# Trouble deciding what to put with tiger barbs



## Knucklesam (Mar 8, 2012)

As the title implies, I'm having a tough time deciding what I want to put with my 9 tiger barbs in my tall 40 gallon. My pH seems to always be neutral to very slightly acidic, and I have very soft water if that makes a difference. And a little bit of what I'm looking for: maybe one or two larger fish as opposed to a number of smaller schooling fish, and someone who would occupy either the top or bottom part of the tank. I've been thinking about possibly kribensis, leporinus fasciatus(too nippy?), or maybe gouramis(too big and slow?). And even though they're smaller, I do like Bolivian and blue rams. Or maybe I'll just fill my tank up with all manner of tiger barbs. Any suggestions are much appreciated. And on a side note, otocinclus are on sale for a dollar again. Would they even be a blip on my tiger barbs radars?


----------



## Budlight 20 (Mar 31, 2012)

How about a few upsidedown catfish and a parrot chiclid


----------



## BBradbury (Apr 22, 2011)

Good morning Knuckle...

My friend Dave, my resident expert on Community Tanks, suggested Bleeding Hearts and Yo-Yo Loaches. Some larger "Livebearers" like Swordtails and Platys would work. Corydoras (the little cats) are very peaceful. I personally like Emerald and Bronze species. These get a little larger than most Corys. I stock one Cory for every 5 gallons of tank volume with a minimum of 5, more if possible. They don't have to be the same species.

Just a couple of suggestions to consider or not.

B


----------



## Knucklesam (Mar 8, 2012)

Those are some good suggestions, but I don't think they're quite what I'm looking for. Out of curiosity though, why do so many people suggest cory cats? People seem to love them, but I've never really been too impressed with them. Do they provide a service that I'm unaware of?


----------



## BBradbury (Apr 22, 2011)

Knucklesam said:


> Those are some good suggestions, but I don't think they're quite what I'm looking for. Out of curiosity though, why do so many people suggest cory cats? People seem to love them, but I've never really been too impressed with them. Do they provide a service that I'm unaware of?


Hello again Knuckle...

There are more than 100 species, so you may like at least one species. They've been popular for years because they're lively and funny looking and happy in large groups of similar species.
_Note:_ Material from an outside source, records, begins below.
(** * G-code checker: a shallow embedding of [gcode.py] and its properties

    The development follows the class [GCodeChecker]: the instance fields
    become a record that every method takes and returns, the regular
    expressions become values of a small backtracking matcher, and the
    files the checker opens become a function from paths to entries.

    Conventions of the model.
    - Text is 8-bit text read as ASCII: [upper], [lower] and the
      white-space test follow Python's [str] on code points below 128 and
      leave the others alone.
    - [float(...)] of a matched numeral is the exact rational the decimal
      denotes; binary rounding is not modelled.  Formatting a number
      inside a message is left to the function [float_repr].
    - [print] is not modelled.
    - [os.path] is the POSIX one, and a path names a file as the string
      it is: [O200.nc] and [./O200.nc] are two keys of the file system.
    - [analyze_file] calls itself through the resolver.  The recursion
      limit of the interpreter is counted in activations of
      [analyze_file]: [depth] is the number of nested activations the
      limit leaves room for, and the call that would go beyond it raises
      [RecursionError] at the calling line, inside the [try] of the
      calling activation, whose [except Exception] catches it.  At which
      of the helper calls of the innermost activation the interpreter
      raises the error is not modelled.  [None] stands for this
      exception on its way to the caller. *)

From Stdlib Require Import String Ascii List Bool Arith ZArith QArith Qabs Lia.
From Stdlib Require Import DecimalString Wellfounded.
Import ListNotations.

Open Scope list_scope.
Open Scope string_scope.

(** ** Python string primitives *)

Definition code (c : ascii) : nat := nat_of_ascii c.

Definition between (lo hi : nat) (c : ascii) : bool :=
  (lo <=? code c)%nat && (code c <=? hi)%nat.

(** [str.isspace] on one character: TAB..CR, FS..US and the space. *)
Definition is_space (c : ascii) : bool := between 9 13 c || between 28 32 c.

(** The class [\d]. *)
Definition is_digit (c : ascii) : bool := between 48 57 c.

Definition upper_char (c : ascii) : ascii :=
  if between 97 122 c then ascii_of_nat (code c - 32) else c.

Definition lower_char (c : ascii) : ascii :=
  if between 65 90 c then ascii_of_nat (code c + 32) else c.

Fixpoint smap (f : ascii -> ascii) (s : string) : string :=
  match s with
  | EmptyString => EmptyString
  | String c r => String (f c) (smap f r)
  end.

Definition upper (s : string) : string := smap upper_char s.
Definition lower (s : string) : string := smap lower_char s.

Fixpoint lstrip (s : string) : string :=
  match s with
  | String c r => if is_space c then lstrip r else s
  | EmptyString => EmptyString
  end.

Fixpoint rstrip (s : string) : string :=
  match s with
  | EmptyString => EmptyString
  | String c r =>
      match rstrip r with
      | EmptyString => if is_space c then EmptyString else String c EmptyString
      | r' => String c r'
      end
  end.

Definition strip (s : string) : string := rstrip (lstrip s).

(** [not s] *)
Definition is_empty (s : string) : bool :=
  match s with EmptyString => true | _ => false end.

(** [s.startswith(p)] *)
Definition startswith (s p : string) : bool := prefix p s.

(** [sub in s] *)
Fixpoint contains (sub s : string) : bool :=
  prefix sub s ||
  match s with
  | EmptyString => false
  | String _ r => contains sub r
  end.

(** [c in s] for a one-character [c]. *)
Fixpoint has_char (c : ascii) (s : string) : bool :=
  match s with
  | EmptyString => false
  | String d r => Ascii.eqb c d || has_char c r
  end.

(** [x in l] on a list of strings. *)
Definition mem (x : string) (l : list string) : bool :=
  existsb (String.eqb x) l.

(** ** Regular expressions

    Every pattern of the source is a sequence of character classes, each
    taken once, optionally ([?]), or repeated greedily ([*], [+]).  The
    matcher backtracks the way [re] does: a greedy item first takes all it
    can and gives characters back one at a time while the rest fails. *)

Inductive quant : Type := One | Opt | Star | Plus.

Definition item : Type := ((ascii -> bool) * quant)%type.
Definition regex : Type := list item.

(** Greedy repetition of a class, followed by the continuation [k]. *)
Fixpoint star (cls : ascii -> bool) (k : string -> option string) (s : string)
  : option string :=
  match s with
  | String c r =>
      if cls c then
        match star cls k r with
        | Some m => Some (String c m)
        | None => k s
        end
      else k s
  | EmptyString => k s
  end.

Definition cons_match (c : ascii) (m : option string) : option string :=
  option_map (String c) m.

(** [match_here p s] is the text matched by [p] anchored at the start of
    [s] ([re.match]), or [None]. *)
Fixpoint match_here (p : regex) (s : string) : option string :=
  match p with
  | [] => Some EmptyString
  | (cls, One) :: p' =>
      match s with
      | String c r => if cls c then cons_match c (match_here p' r) else None
      | EmptyString => None
      end
  | (cls, Opt) :: p' =>
      match s with
      | String c r =>
          if cls c then
            match match_here p' r with
            | Some m => Some (String c m)
            | None => match_here p' s
            end
          else match_here p' s
      | EmptyString => match_here p' s
      end
  | (cls, Star) :: p' => star cls (match_here p') s
  | (cls, Plus) :: p' =>
      match s with
      | String c r => if cls c then cons_match c (star cls (match_here p') r) else None
      | EmptyString => None
      end
  end.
These fish are very unusual because they use the air differently than other fish. They swim quickly to the top of the tank for a gulp of air and actually digest the air.

They're good substate cleaners. They'll eat all the extra food that falls to the bottom of tank and that helps keep the water properties stable.

A good addition to any tank. I have large, planted tanks and keep several species in all of them.

B


----------



## Knucklesam (Mar 8, 2012)

BBradbury said:


> Hello again Knuckle...
> 
> There are more than 100 species, so you may like at least one species. They've been popular for years because they're lively and funny looking and happy in large groups of similar species.
> 
> ...


Ah, ok. I might end up getting some then. I just never see them doing much when I'm observing them, but maybe it's because they sell so quickly at work so we usually don't have more than a couple at a time. I might hold off on buying fish for a couple weeks now because the Petsmart I work at, and the one closer to my house, are both having ick outbreaks. That 10 gallon quarantine tank is sounding better and better. There's about half a dozen on craigslist so I think I'll have to spend the money and pick one up.


----------



## navigator black (Jan 3, 2012)

Stick Corydoras in a group, and they are cute. They have that "Super mario" charm to them, all activity and bustle.
I like wild parrots, but they'll kill everything. The man-made 'blood parrot" frankenfish is a large lump of dull - there's not much to be learned from keeping a manufactured fish. I know that's a prejudice, but I like learning about nature from my fish, so I'll call it an opinion.
Bolivian rams are a real species - they are hardy and will handle tiger barbs without getting too big. A 40 only looks big - it isn't. You're better to keep kribs, or Bolivian rams. Regular rams won't be able to take the tigers. I kept kribs with rosey barbs for a couple of years, and it worked well. 
The tiger barbs might pick off otos, just for something to do.


----------



## Knucklesam (Mar 8, 2012)

navigator black said:


> Stick Corydoras in a group, and they are cute. They have that "Super mario" charm to them, all activity and bustle.
> I like wild parrots, but they'll kill everything. The man-made 'blood parrot" frankenfish is a large lump of dull - there's not much to be learned from keeping a manufactured fish. I know that's a prejudice, but I like learning about nature from my fish, so I'll call it an opinion.
> Bolivian rams are a real species - they are hardy and will handle tiger barbs without getting too big. A 40 only looks big - it isn't. You're better to keep kribs, or Bolivian rams. Regular rams won't be able to take the tigers. I kept kribs with rosey barbs for a couple of years, and it worked well.
> The tiger barbs might pick off otos, just for something to do.


I began to really consider the corys while I was at the fish store today, but I decided against them. I think I made the right choice in my selection today. I got: A kribensis, 2 strawberry tiger barbs(they aren't dyed, I asked), and 2 bristlenose plecos. So far it has worked out perfectly. The krib grabbed up the cave inside my colosseum ornament and him being near the bottom pushed my barbs closer to the middle-top of my tank. The barbs definitely respect him enough to leave him alone. And the plecos... well.. they're plecos. No one bothers them, and they don't bother anyone else. I'm probably right around my max for my tank. I may add one more strawberry tiger barb to even out the group to 3, 3, 3, and 3.


----------



## NeonShark666 (Dec 13, 2010)

Tiger Barbs can be nippers and chasers but in a large tank like yours it shouldn't be a problem. Fast fish, like Congo Tetras and Rainbows, should do fine, as would Giant Danios. Avoid slow fish with large fins, lke Bettas and Angels. Large Corys and Afrcan Cats should also be OK. Never Keep a Tager Barb alone, it becomes a mean bully.


----------



## Fish_guy_Bri68 (Jun 17, 2012)

I saw your post and thought I'd throw my two cents in. If you ever get a bigger tank or find yourself the room in your current tank you might consider getting 4 or 5 Black Skirt Tetras. They're somewhat agressive and could be kept in with Tiger Barbs. I would think that any kind of mid sized Tetras can be in the same tank as barbs.


----------



## ElChef194 (Dec 25, 2011)

i had barbs with corys, and the corys fins were badly nipped. based on my experience do not put them together. have you thought about a species tank? maybe throw in a red tailed shark and some rosy barbs or a school of green tiger barbs.

i keep my school (5 until a few days ago) with 2 ctenopomas, 1 blue gourami, 4 K. minor, a dojo loach, a german blue ram, and a dojo loach. the loach will actually play with the barbs.


----------